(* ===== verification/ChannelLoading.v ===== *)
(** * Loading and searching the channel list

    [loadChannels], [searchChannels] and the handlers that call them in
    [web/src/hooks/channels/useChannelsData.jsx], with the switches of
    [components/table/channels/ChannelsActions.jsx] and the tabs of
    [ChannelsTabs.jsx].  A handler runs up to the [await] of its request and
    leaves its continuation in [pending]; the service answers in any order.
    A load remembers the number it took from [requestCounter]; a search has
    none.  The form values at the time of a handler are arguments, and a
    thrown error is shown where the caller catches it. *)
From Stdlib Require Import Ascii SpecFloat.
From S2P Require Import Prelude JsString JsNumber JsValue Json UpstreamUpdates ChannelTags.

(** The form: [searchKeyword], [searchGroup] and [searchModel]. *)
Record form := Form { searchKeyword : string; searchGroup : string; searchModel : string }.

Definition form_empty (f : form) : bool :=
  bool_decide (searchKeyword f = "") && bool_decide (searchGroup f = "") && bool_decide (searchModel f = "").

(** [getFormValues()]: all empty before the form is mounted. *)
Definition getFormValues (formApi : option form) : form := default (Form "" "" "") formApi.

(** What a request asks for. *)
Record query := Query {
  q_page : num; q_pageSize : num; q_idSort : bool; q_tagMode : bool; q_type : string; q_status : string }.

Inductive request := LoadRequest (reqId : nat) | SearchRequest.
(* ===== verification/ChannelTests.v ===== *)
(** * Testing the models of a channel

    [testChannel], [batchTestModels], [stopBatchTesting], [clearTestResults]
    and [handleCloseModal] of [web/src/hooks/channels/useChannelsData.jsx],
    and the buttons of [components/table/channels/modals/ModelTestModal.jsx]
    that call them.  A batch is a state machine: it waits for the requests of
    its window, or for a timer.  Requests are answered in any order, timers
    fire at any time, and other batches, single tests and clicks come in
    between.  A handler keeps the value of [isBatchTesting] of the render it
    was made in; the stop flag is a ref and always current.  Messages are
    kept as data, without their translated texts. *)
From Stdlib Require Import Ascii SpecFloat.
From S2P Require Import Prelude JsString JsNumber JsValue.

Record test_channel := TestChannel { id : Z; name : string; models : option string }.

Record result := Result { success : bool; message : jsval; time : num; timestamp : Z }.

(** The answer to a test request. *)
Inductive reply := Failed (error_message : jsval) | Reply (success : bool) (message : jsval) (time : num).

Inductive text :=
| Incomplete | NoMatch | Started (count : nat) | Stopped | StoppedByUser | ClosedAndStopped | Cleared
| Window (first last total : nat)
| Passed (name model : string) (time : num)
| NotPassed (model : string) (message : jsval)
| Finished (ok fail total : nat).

=====

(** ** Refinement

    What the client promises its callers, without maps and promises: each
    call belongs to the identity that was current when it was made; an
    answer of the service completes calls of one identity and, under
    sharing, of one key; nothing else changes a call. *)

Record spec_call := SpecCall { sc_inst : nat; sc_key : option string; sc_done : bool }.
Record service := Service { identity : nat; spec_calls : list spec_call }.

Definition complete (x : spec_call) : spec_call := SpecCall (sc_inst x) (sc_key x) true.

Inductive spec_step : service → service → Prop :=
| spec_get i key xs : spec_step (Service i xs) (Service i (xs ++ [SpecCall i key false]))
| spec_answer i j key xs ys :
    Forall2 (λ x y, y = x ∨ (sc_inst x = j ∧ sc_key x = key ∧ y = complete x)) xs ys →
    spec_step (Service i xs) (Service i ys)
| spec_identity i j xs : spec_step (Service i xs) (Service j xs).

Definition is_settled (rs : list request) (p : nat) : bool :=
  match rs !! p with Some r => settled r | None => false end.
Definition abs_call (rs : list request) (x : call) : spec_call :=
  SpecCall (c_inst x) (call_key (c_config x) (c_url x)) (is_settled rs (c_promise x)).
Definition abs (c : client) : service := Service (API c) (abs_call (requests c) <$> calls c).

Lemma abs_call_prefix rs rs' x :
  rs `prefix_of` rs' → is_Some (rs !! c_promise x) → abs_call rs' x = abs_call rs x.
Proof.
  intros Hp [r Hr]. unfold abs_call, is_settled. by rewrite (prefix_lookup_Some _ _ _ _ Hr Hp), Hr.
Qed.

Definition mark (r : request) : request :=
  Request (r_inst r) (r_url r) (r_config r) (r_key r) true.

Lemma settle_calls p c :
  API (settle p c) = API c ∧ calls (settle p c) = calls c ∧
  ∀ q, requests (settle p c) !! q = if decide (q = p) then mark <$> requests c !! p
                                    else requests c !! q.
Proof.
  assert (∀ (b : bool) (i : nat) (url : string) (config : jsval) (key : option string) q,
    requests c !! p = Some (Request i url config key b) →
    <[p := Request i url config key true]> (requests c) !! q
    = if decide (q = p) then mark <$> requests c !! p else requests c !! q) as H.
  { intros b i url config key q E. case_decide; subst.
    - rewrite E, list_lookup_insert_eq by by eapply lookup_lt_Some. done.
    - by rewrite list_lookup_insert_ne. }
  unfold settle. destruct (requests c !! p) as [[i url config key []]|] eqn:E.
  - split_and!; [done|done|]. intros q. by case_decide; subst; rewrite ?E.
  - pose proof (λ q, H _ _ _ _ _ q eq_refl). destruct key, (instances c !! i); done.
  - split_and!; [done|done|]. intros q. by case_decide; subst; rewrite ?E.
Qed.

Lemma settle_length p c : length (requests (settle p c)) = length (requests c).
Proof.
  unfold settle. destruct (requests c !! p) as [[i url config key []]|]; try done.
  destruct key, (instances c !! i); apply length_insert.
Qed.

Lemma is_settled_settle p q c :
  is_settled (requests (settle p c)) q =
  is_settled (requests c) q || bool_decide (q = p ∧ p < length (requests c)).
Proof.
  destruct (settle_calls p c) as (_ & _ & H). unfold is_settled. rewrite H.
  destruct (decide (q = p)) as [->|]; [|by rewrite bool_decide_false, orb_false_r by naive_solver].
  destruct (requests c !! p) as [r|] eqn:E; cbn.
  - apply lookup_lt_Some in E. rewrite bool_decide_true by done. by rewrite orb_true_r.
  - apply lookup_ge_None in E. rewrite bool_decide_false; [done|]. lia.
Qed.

=====

From the entries above, restate word for word the lines from the line containing "its request and" to the line containing "A load remembers", both ends included, and nothing more.

    [ChannelsTabs.jsx].  A handler runs up to the [await] of its request and
    leaves its continuation in [pending]; the service answers in any order.
    A load remembers the number it took from [requestCounter]; a search has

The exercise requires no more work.